Although the Linux Foundation hosts the OpenDaylight Project, it doesn’t only run on Linux platforms. It is licensed under the Eclipse Public License (EPL), often chosen for Java-based projects. Using EPL allows OpenDaylight to increase its compatibility with the expansive environment of libraries and third-party components that already have been released under the EPL license. The EPL is an approved open source license, and according to the Free Software Foundation, is a free software license.
OpenDaylight Technical Overview
In February 2014, OpenDaylight announced “Hydrogen,” its first code release. It is made up of 15 projects, all siphoned off into three different editions. The Base Edition of consists of the OpenDaylight Controller (an SDN Controller) and simple functionally to test it — in a nutshell, it’s what everyone needs in order to use OpenDaylight. Upon the release of Hydrogen, developers were already looking toward the next code release: Helium.
Founding members included Arista Networks, Big Switch Networks, Brocade, Cisco, Citrix, Ericsson, HP, IBM, Juniper Networks, Microsoft, NEC, Nuage Networks, PLUMGrid, Red Hat, and VMware. Initial members donated the resources necessary to help create an open source network of groups focused on moving the SDN platform forward. Membership in the OpenDaylight Project now consists of three tiers — Platinum, Gold, and Silver — that all offer different amounts of contribution. Platinum members must commit 10 developers to the project, with only three developers from Gold members.
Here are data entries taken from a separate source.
(** * Threshold-based temporary layer input processor

    A shallow embedding of [src/input_processor_threshold_temp_layer.c]
    (ZMK input processor) and the verification of its specification.

    The C code keeps its state in a device data block (one slot per layer),
    reads the kernel clock, arms and cancels delayable work items and calls
    the keymap to activate and deactivate layers.  Here every handler is a
    pure function from the state before the call (and the clock value it
    would read) to the state after it and the list of keymap commands it
    issued, in order. *)

From Stdlib Require Import ZArith Lia Bool List.
From stdpp Require Import base list.
Import ListNotations.

Local Open Scope Z_scope.

(** ** Machine integers

    [int] and [int32_t] are 32 bits wide on the targets of the firmware.
    [int], [int32_t], [int16_t] and [int64_t] are two's complement: a
    conversion to one of them keeps the low bits, and a signed operation
    whose result leaves the range (which C leaves undefined) wraps around,
    as the compiled code does.  [uint8_t] keeps the low 8 bits.  [>>] on an
    [int] is the arithmetic shift, [Z.shiftr]. *)

Definition wrap_signed (bits z : Z) : Z :=
  (z + 2 ^ (bits - 1)) mod 2 ^ bits - 2 ^ (bits - 1).

Definition int16_of (z : Z) : Z := wrap_signed 16 z.
Definition int32_of (z : Z) : Z := wrap_signed 32 z.
Definition int64_of (z : Z) : Z := wrap_signed 64 z.
Definition uint8_of (z : Z) : Z := z mod 2 ^ 8.

Definition INT_MAX : Z := 2147483647.
Definition INT_MIN : Z := -2147483648.

(** [abs] of <stdlib.h> on a 32-bit [int]. *)
Definition c_abs (x : Z) : Z := int32_of (Z.abs x).

(** ** Constants

    [MAX_LAYERS] is defined in the source file.  The three event codes come
    from Zephyr's <input-event-codes.h>, which the source includes. *)

Definition MAX_LAYERS : nat := 16.

Definition INPUT_EV_REL : Z := 2.
Definition INPUT_REL_X : Z := 0.
Definition INPUT_REL_Y : Z := 1.

(** ** Data model *)

(** [struct threshold_temp_layer_config]; [excluded_positions_len] is the
    length of the list, whose entries are [uint8_t] values. *)
Record threshold_temp_layer_config := {
  require_prior_idle_ms : Z;
  excluded_positions : list Z
}.

(** [struct threshold_temp_layer_layer_data].  The delayable work item is
    modelled by what the kernel knows about it: [None] when it is not
    scheduled, [Some ms] when it is pending with the delay [K_MSEC(ms)] it
    was last (re)scheduled with. *)
Record threshold_temp_layer_layer_data := {
  accumulated_distance : Z;
  active : bool;
  disable_work : option Z
}.

(** [struct threshold_temp_layer_data], together with the two function-local
    [static int]s of [threshold_temp_layer_handle_event], which live as long
    as the device data and are shared by all calls. *)
Record threshold_temp_layer_data := {
  last_tap_time : Z;
  layers : list threshold_temp_layer_layer_data;
  pending_dx : Z;
  pending_dy : Z
}.

(** [struct input_event], the fields the processor reads. *)
Record input_event := {
  type : Z;
  code : Z;
  value : Z
}.

(** [struct zmk_position_state_changed], the fields the listener reads. *)
Record zmk_position_state_changed := {
  position : Z;
  state : bool
}.

(** Calls into the keymap, the only outputs of the processor. *)
Inductive keymap_command :=
| zmk_keymap_layer_activate (layer : nat)
| zmk_keymap_layer_deactivate (layer : nat).

(** ** The code *)

Definition calculate_distance (dx dy : Z) : Z :=
  let abs_dx := c_abs dx in
  let abs_dy := c_abs dy in
  let max_val := if abs_dx >? abs_dy then abs_dx else abs_dy in
  let min_val := if abs_dx >? abs_dy then abs_dy else abs_dx in
  int32_of (max_val + Z.shiftr min_val 1).

(** What the timeout handler and the key listener store in a slot they
    deactivate; [work] is the state of the slot's work item afterwards. *)
Definition deactivated (work : option Z) : threshold_temp_layer_layer_data :=
  {| accumulated_distance := 0; active := false; disable_work := work |}.

Definition set_layers (s : threshold_temp_layer_data)
    (ls : list threshold_temp_layer_layer_data) : threshold_temp_layer_data :=
  {| last_tap_time := last_tap_time s; layers := ls;
     pending_dx := pending_dx s; pending_dy := pending_dy s |}.

(** The loop of [layer_disable_work_handler]: [n] iterations remain, [i] is
    the loop variable, [slot] the slot whose work item fired. *)
Fixpoint disable_loop (n i slot : nat)
    (ls : list threshold_temp_layer_layer_data)
  : list threshold_temp_layer_layer_data * list keymap_command :=
  match n with
  | O => (ls, [])
  | S n' =>
      match ls !! slot with
      | Some layer_data =>
          if (i =? slot)%nat && active layer_data then
            (<[slot := deactivated (disable_work layer_data)]> ls,
             [zmk_keymap_layer_deactivate i])
          else disable_loop n' (S i) slot ls
      | None => disable_loop n' (S i) slot ls
      end
  end.

Definition layer_disable_work_handler (slot : nat)
    (s : threshold_temp_layer_data)
  : threshold_temp_layer_data * list keymap_command :=
  let '(ls, out) := disable_loop MAX_LAYERS 0 slot (layers s) in
  (set_layers s ls, out).

(** The accumulation branch of the event handler, on the slot's data. *)
Definition accumulate (layer : nat) (activation_threshold distance : Z)
    (layer_data : threshold_temp_layer_layer_data)
  : threshold_temp_layer_layer_data * list keymap_command :=
  if active layer_data then (layer_data, [])
  else
    let acc := int32_of (accumulated_distance layer_data + distance) in
    if acc >=? activation_threshold then
      ({| accumulated_distance := acc; active := true;
          disable_work := disable_work layer_data |},
       [zmk_keymap_layer_activate layer])
    else
      ({| accumulated_distance := acc; active := false;
          disable_work := disable_work layer_data |}, []).

(** [k_work_reschedule] when the slot is active and the timeout positive. *)
Definition rearm (timeout : Z) (layer_data : threshold_temp_layer_layer_data)
  : threshold_temp_layer_layer_data :=
  if active layer_data && (timeout >? 0) then
    {| accumulated_distance := accumulated_distance layer_data;
       active := active layer_data;
       disable_work := Some timeout |}
  else layer_data.

(** [now] is the value [k_uptime_get] returns during the call; the three
    parameters are [uint32_t].  The array has [MAX_LAYERS] entries, so the
    lookup of a slot below [MAX_LAYERS] finds one. *)
Definition threshold_temp_layer_handle_event
    (cfg : threshold_temp_layer_config) (now : Z) (event : input_event)
    (param1 param2 param3 : Z) (s : threshold_temp_layer_data)
  : threshold_temp_layer_data * list keymap_command :=
  let layer := uint8_of param1 in
  let timeout := int16_of param2 in
  let activation_threshold := int32_of param3 in
  if layer >=? Z.of_nat MAX_LAYERS then (s, [])
  else
    match layers s !! Z.to_nat layer with
    | None => (s, [])
    | Some layer_data =>
        if negb (active layer_data) && (require_prior_idle_ms cfg >? 0)
           && (int64_of (now - last_tap_time s) <? require_prior_idle_ms cfg)
        then (s, [])
        else if (type event =? INPUT_EV_REL)
                && ((code event =? INPUT_REL_X)
                    || (code event =? INPUT_REL_Y))
        then
          let dx := if code event =? INPUT_REL_X
                    then value event else pending_dx s in
          let dy := if code event =? INPUT_REL_X then pending_dy s
                    else if code event =? INPUT_REL_Y
                         then value event else pending_dy s in
          let '(layer_data1, out) :=
            accumulate (Z.to_nat layer) activation_threshold
                       (calculate_distance dx dy) layer_data in
          ({| last_tap_time := last_tap_time s;
              layers := <[Z.to_nat layer := rearm timeout layer_data1]>
                          (layers s);
              pending_dx := 0;
              pending_dy := 0 |}, out)
        else (s, [])
    end.

(** The first loop of [handle_position_state_changed], with its early
    return. *)
Fixpoint position_excluded (excluded : list Z) (pos : Z) : bool :=
  match excluded with
  | [] => false
  | p :: rest => if p =? pos then true else position_excluded rest pos
  end.

(** The second loop of [handle_position_state_changed]: [n] iterations
    remain, [i] is the loop variable. *)
Fixpoint deactivate_loop (n i : nat)
    (ls : list threshold_temp_layer_layer_data)
  : list threshold_temp_layer_layer_data * list keymap_command :=
  match n with
  | O => (ls, [])
  | S n' =>
      match ls !! i with
      | Some layer_data =>
          if active layer_data then
            let '(ls', out) :=
              deactivate_loop n' (S i) (<[i := deactivated None]> ls) in
            (ls', zmk_keymap_layer_deactivate i :: out)
          else deactivate_loop n' (S i) ls
      | None => deactivate_loop n' (S i) ls
      end
  end.

(** The listener, for an event that is a position state change ([ev] is not
    [NULL]); [now] is the value [k_uptime_get] returns during the call. *)
Definition handle_position_state_changed
    (cfg : threshold_temp_layer_config) (now : Z)
    (ev : zmk_position_state_changed) (s : threshold_temp_layer_data)
  : threshold_temp_layer_data * list keymap_command :=
  if position_excluded (excluded_positions cfg) (position ev) then (s, [])
  else if state ev then
    let '(ls, out) := deactivate_loop MAX_LAYERS 0 (layers s) in
    ({| last_tap_time := now; layers := ls;
        pending_dx := pending_dx s; pending_dy := pending_dy s |}, out)
  else (s, []).

(** [threshold_temp_layer_init], and the initialisers of the two statics. *)
Definition threshold_temp_layer_init : threshold_temp_layer_data :=
  {| last_tap_time := 0;
     layers := replicate MAX_LAYERS (deactivated None);
     pending_dx := 0;
     pending_dy := 0 |}.

(** ** The processor as a machine

    The kernel drives the processor with three kinds of calls. *)

Definition clear_work (ld : threshold_temp_layer_layer_data)
  : threshold_temp_layer_layer_data :=
  {| accumulated_distance := accumulated_distance ld;
     active := active ld;
     disable_work := None |}.

(** The delay of the work item of [slot] expires (or the item was already
    queued when a cancellation came): the kernel takes the item off its
    timeout list and runs the handler. *)
Definition work_expire (slot : nat) (s : threshold_temp_layer_data)
  : threshold_temp_layer_data * list keymap_command :=
  layer_disable_work_handler slot
    (set_layers s (alter clear_work slot (layers s))).

Inductive operation :=
| motion_sample (now : Z) (event : input_event) (param1 param2 param3 : Z)
| key_event (now : Z) (ev : zmk_position_state_changed)
| timer_fire (slot : nat).

Definition run_operation (cfg : threshold_temp_layer_config)
    (op : operation) (s : threshold_temp_layer_data)
  : threshold_temp_layer_data * list keymap_command :=
  match op with
  | motion_sample now event param1 param2 param3 =>
      threshold_temp_layer_handle_event cfg now event param1 param2 param3 s
  | key_event now ev => handle_position_state_changed cfg now ev s
  | timer_fire slot => work_expire slot s
  end.

(** A run: the operations in order, the commands concatenated. *)
Fixpoint run_operations (cfg : threshold_temp_layer_config)
    (ops : list operation) (s : threshold_temp_layer_data)
  : threshold_temp_layer_data * list keymap_command :=
  match ops with
  | [] => (s, [])
  | op :: rest =>
      let '(s1, out1) := run_operation cfg op s in
      let '(s2, out2) := run_operations cfg rest s1 in
      (s2, out1 ++ out2)
  end.

(** The states the processor can be in after initialisation, when every
    operation it is driven with satisfies [allowed]. *)
Inductive reachable (cfg : threshold_temp_layer_config)
    (allowed : operation -> Prop) : threshold_temp_layer_data -> Prop :=
| reachable_init : reachable cfg allowed threshold_temp_layer_init
| reachable_step s op :
    reachable cfg allowed s -> allowed op ->
    reachable cfg allowed (fst (run_operation cfg op s)).

(** The slot a call with [param1] works on. *)
Definition slot_of (param1 : Z) : nat := Z.to_nat (uint8_of param1).

(** The invariants of the representation: the array has [MAX_LAYERS]
    entries, and the two statics are zero between calls. *)
Definition well_formed (s : threshold_temp_layer_data) : Prop :=
  length (layers s) = MAX_LAYERS /\ pending_dx s = 0 /\ pending_dy s = 0.

(** A relative motion sample on one axis. *)
Definition rel_x (v : Z) : input_event :=
  {| type := INPUT_EV_REL; code := INPUT_REL_X; value := v |}.
Definition rel_y (v : Z) : input_event :=
  {| type := INPUT_EV_REL; code := INPUT_REL_Y; value := v |}.

Definition is_motion (event : input_event) : bool :=
  (type event =? INPUT_EV_REL)
  && ((code event =? INPUT_REL_X) || (code event =? INPUT_REL_Y)).

(** The magnitude the handler computes for a sample when the statics are
    zero on entry: the other axis is 0. *)
Definition sample_magnitude (event : input_event) : Z :=
  if code event =? INPUT_REL_X
  then calculate_distance (value event) 0
  else calculate_distance 0 (value event).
Despite its founding members, OpenDaylight doesn’t have a single company or group of companies that “lead” the project. Instead, it operates through an open, active community that is available for anyone to join. Requirement for joining is to contribute to the openness of the community, therefore, those who join offer assistance in a variety of areas — from coding to Board of Directors leadership. The latter manages the business aspect of the OpenDaylight, including marketing and operational decisions. There is no monetary requirement to be a part of the OpenDaylight Project.
The Technical Steering Committee (TSC) handles oversight of design and development activities of the OpenDaylight Project. The TSC is also in charge of release dates, release quality standards, technical best practices, monitoring technical progress, meditating technical conflicts between contributors and project leads, as well as managing inter-project collaboration. Anyone who can develop and contribute code can be elected to the TSC, and subsequently voted onto the Board. This allows for contributors with vision to make their mark on the OpenDaylight Project.
OpenDaylight utilizes the open standards that are currently in place, thanks to working with leaders like the Open Networking Foundation (ONF). OpenFlow is a primary example of a SDN protocol supported by OpenDaylight, and as new products are created in the future, the OpenDaylight Project will undertake those standards as well. There is a common understanding within the industry that while OpenFlow is beneficial in several scenarios, SDN is not only OpenFlow or any other single protocol. Therefore, the OpenDaylight Project is intended to configure several SDN interfaces, including, but not limited to, OpenFlow.